It has been a week since Christian radio broadcaster Harold Camping predicted the rapture, and we’re all still here. As the media has played its role as skeptic, and as religious leaders and scholars have engaged in apologetically-driven debates with Camping, something else has gone without comment. In fact, what has emerged in the fuss and flap about the rapture are revelations not about life in the next world but about life in this one.
Camping’s prediction, and others like it, is notable not for the special knowledge about specific times and dates, but rather for collective doubt about what is known or can be known—something that moderns (or post-moderns, depending on the company you keep) do not handle particularly well.
By revealing concrete details about what is simultaneously unknown and of ultimate concern (death and what lies beyond), these rhetorics touch on people’s vulnerabilities and all-too-familiar anxieties regarding death. Critics of religion will be quick to assert that this may well be intended by Camping and his Family Radio crew, but the fact is that every religion engages death and what follows it in a fundamental way.
Also, it should not go unnoticed that Camping’s followers headed directly to Times Square (rather than Oakland, say) to prepare for the rapture. Times Square stands for ultimate worldliness, the crossroads of capitalism, the epicenter of corporate globalization. Camping’s group intentionally or unintentionally brought an alternative way of telling time and assessing value to the place for which time is money and values are a matter of cross-marketing, re-branding, and logo recognition.

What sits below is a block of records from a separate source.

(** [encodeURIComponent]: unreserved characters as they are, the others as the
    bytes of their UTF-8 form. *)
Definition hex_char (n : N) : ascii := if (n <? 10)%N then Ascii.ascii_of_N (48 + n) else Ascii.ascii_of_N (55 + n).
Definition percent (n : N) : string :=
  String "%" (String (hex_char (n / 16)) (String (hex_char (n mod 16)) "")).

Definition is_unreserved (c : ascii) : bool :=
  is_upper_alpha c || is_lower_alpha c || is_digit c || existsb (is_char c) ["-"; "_"; "."; "!"; "~"; "*"; "'"; "("; ")"]%char.

Definition encode_char (c : ascii) : string :=
  if is_unreserved c then String c ""
  else if (code c <? 128)%N then percent (code c)
  else percent (192 + code c / 64) ++s percent (128 + code c mod 64).

Fixpoint encodeURIComponent (s : string) : string :=
  match s with "" => "" | String c s => encode_char c ++s encodeURIComponent s end.

(** ** The input *)

(** What the page passes.  [hasSceneApply] tells whether [onSceneApply] is
    given; the request's fields are those of [rpc_call]. *)
Record ConversationUiActionRpcExecutorInput := mkInput {
  baseUrl : string; yolo : bool; sessionId : option string;
  allowClientRpcs : bool; allowClientEffects : bool; allowUnsafePageEval : bool;
  rpc_call : ParsedConversationUiAction;
  sceneEntities : option (list value); hasSceneApply : bool }.

(** [CSS.escape], where the browser has it. *)
Class CssApi := css_escape : option (string -> string).

(** [postClientEvent] of useConversationViewState.ts, for the session of the call. *)
Definition postClientEvent (sessionId : option string) (type : string) (data : value) : io unit :=
  let sid := session_key sessionId in
  if (String.length sid =? 0)%nat then throw_error "missing session_id"
  else call (PostEvent sid type (data ??? VObject [])).

Definition safeFieldSet : list string :=
  ["tag"; "text"; "value"; "checked"; "dataset"; "attrs"; "currentSrc"; "paused"; "ended"; "currentTime"; "duration"].

Definition getDomNodeTag (e : element) : string := to_lower (tagName e).

Section queries.
Context {E : Ellipsis}.

(** ** Reading the document *)

(** The entries that [dataset] and [attrs] show. *)
Definition shown_entry (p : string * string) : string * value :=
  (fst p, VString (if isSensitiveKey (fst p) then "(redacted)" else safeTrunc (snd p) 200)).

Definition shown_entries (l : list (string * string)) : obj value := of_entries (map shown_entry (take 20 l)).

Definition shown_value (el : element) (v : string) : value :=
  let inputType := to_lower (default "" (input_type el)) in
  VString (if bool_decide (inputType = "password") then "(redacted)" else safeTrunc v 200).

Definition dom_query_item (fields : list string) (el : element) : obj value :=
  let wants f := bool_decide (f ∈ fields) in
  let out := put_when (wants "tag") "tag" (VString (getDomNodeTag el)) [] in
  let out := put_when (wants "text") "text" (VString (safeTrunc (trim (default "" (textContent el))) 400)) out in
  let out := match form_value el with Some v => put_when (wants "value") "value" (shown_value el v) out | None => out end in
  let out := match input_type el with Some _ => put_when (wants "checked") "checked" (VBool (checked el)) out | None => out end in
  let out := put_when (wants "dataset") "dataset" (VObject (shown_entries (default [] (dataset el)))) out in
  let out := put_when (wants "attrs") "attrs" (VObject (shown_entries (attributes el))) out in
  match media el with
  | Some m =>
      let out := put_when (wants "currentSrc") "currentSrc" (VString (safeTrunc (currentSrc m) 300)) out in
      let out := put_when (wants "paused") "paused" (VBool (paused m)) out in
      let out := put_when (wants "ended") "ended" (VBool (ended m)) out in
      let out := put_when (wants "currentTime") "currentTime" (VNumber (currentTime m)) out in
      put_when (wants "duration") "duration" (VNumber (duration m)) out
  | None => out
  end.

Definition dom_query_fields (args : obj value) : list string :=
  let fields := take 20 (List.filter (fun f => bool_decide (f ∈ safeFieldSet))
                           (map v_to_string (default [] (as_array (prop "fields" args))))) in
  match fields with [] => ["tag"; "text"] | _ => fields end.

Definition makeDomQuery (args : obj value) : io value :=
  let selector := safeTrunc (text "selector" args) 200 in
  let fields := dom_query_fields args in
  if negb (truthy_str selector) then throw_error "dom_query requires selector"
  else
    els ← call (QueryAll selector);
    let items := map (dom_query_item fields) (take (clampCount (prop "limit" args) 1 20 10) els) in
    Ret (VObject
      [("kind", VString "dom_query"); ("selector", VString selector);
       ("limit", VNumber (clampInt (prop "limit" args) 1 20 10));
       ("fields", VArray (map VString fields)); ("items", VArray (map VObject items))]).

(** ** Changing the document *)

Definition change_all (c : dom_change) (nodes : list element) : io Z :=
  count_ok (fun n => attempt (Change c (node n))) nodes.

Definition dom_create (o : obj value) : io (obj value) :=
  let tag := filter_str is_name_char (to_lower (v_to_string (prop "tag" o ??? VString "div"))) in
  if negb (truthy_str tag) then throw_error "create requires tag"
  else
    el ← call (NewElement tag);
    let set_attr (p : string * value) :=
      attempt (Change (SetAttribute (fst p) (stake 2000 (v_to_string (snd p ??? VString "")))) (node el)) in
    for_each set_attr (take 50 (record "attrs" o)) ;;
    (if bool_decide (prop "text" o = VUndefined) then Ret tt
     else call (Change (SetText (stake 20000 (text "text" o))) (node el))) ;;
    (if bool_decide (prop "html" o = VUndefined) then Ret tt
     else call (Change (SetInnerHtml (stake 50000 (text "html" o))) (node el))) ;;
    let parentSel := text2 "parent_selector" "parent" "body" o in
    found ← (if truthy_str parentSel then call (QueryFirst parentSel) else Ret None);
    parent ← (match found with Some p => Ret p | None => ask Body end);
    let insert := v_to_string (prop "insert" o ??? VString "append") in
    call (Change (if bool_decide (insert = "prepend") then PrependChild (node el) else AppendChild (node el)) (node parent)) ;;
    Ret [("op", VString "create"); ("tag", VString tag); ("parent_selector", VString parentSel); ("inserted", VBool true)].

Definition MOUSE_EVENTS : list string := ["click"; "mousedown"; "mouseup"; "mousemove"].

(** [init.k !== undefined ? !!init.k : true]. *)
Definition flag (k : string) (init : obj value) : bool :=
  if bool_decide (prop k init = VUndefined) then true else truthy (prop k init).

(** The operations on the elements of a selector. *)
Definition dom_apply_to (kind : string) (o : obj value) (selector : string) (nodes : list element) : io (obj value) :=
  let out l := ("op", VString kind) :: ("selector", VString selector) :: l in
  let num n := VNumber (int n) in
  if bool_decide (kind = "remove") then
    n ← change_all Remove nodes; Ret (out [("removed", num n)])
  else if bool_decide (kind = "set_attr") then
    let name := text "name" o in
    if negb (truthy_str name) then throw_error "set_attr requires name"
    else n ← change_all (SetAttribute name (stake 2000 (text "value" o))) nodes; Ret (out [("name", VString name); ("set", num n)])
  else if bool_decide (kind = "remove_attr") then
    let name := text "name" o in
    if negb (truthy_str name) then throw_error "remove_attr requires name"
    else n ← change_all (RemoveAttribute name) nodes; Ret (out [("name", VString name); ("removed", num n)])
  else if bool_decide (kind = "set_text") then
    let s := stake 20000 (text "text" o) in
    n ← change_all (SetText s) nodes; Ret (out [("set", num n); ("bytes", num (Z.of_nat (String.length s)))])
  else if bool_decide (kind = "set_html") || bool_decide (kind = "append_html") then
    let bounded := stake 50000 (text "html" o) in
    n ← change_all (if bool_decide (kind = "append_html") then InsertHtml bounded else SetInnerHtml bounded) nodes;
    Ret (out [("set", num n); ("bytes", num (Z.of_nat (String.length bounded)))])
  else if bool_decide (kind = "dispatch") then
    let eventType := text2 "event" "type" "click" o in
    let init := safeObject (prop "event_init" o ??? prop "init" o) in
    n ← change_all (Fire (bool_decide (eventType ∈ MOUSE_EVENTS)) eventType (flag "bubbles" init) (flag "cancelable" init)) nodes;
    Ret (out [("event", VString eventType); ("fired", num n)])
  else throw_error ("unsupported dom_apply op: " ++s kind).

Finally, such predictions make insiders of a select few, and outsiders of the rest of us. In this way they shed light on the micro-navigations of everyday social, political, and family life.
Note, for example, that the New York Times focused their coverage of the prediction through the lens of the Haddad family. The parents actively prepared for the end on May 21, while the kids thought the whole thing ridiculous (but got a trip to New York out of it). Inadvertently, their coverage revealed what rapture and other religious rhetorics can produce: social and familial re-engineering.
Harold Camping’s prediction, upon which it is so easy to heap contempt, nevertheless succeeded in revealing a sensitive psycho-social barometer and a sharp cultural critique—which is what religious rhetoric at times excels at doing. It provides a kind of music or poetics to reckon with the stresses and strains of being in the world.
Rapture scenarios reflect cultural anxieties and attempts at social reinvention. The more insistent the claims of the reality of the rapture and the end of time, the more heightened the anxiety about this world in this time.
Let them who have ears to hear, listen!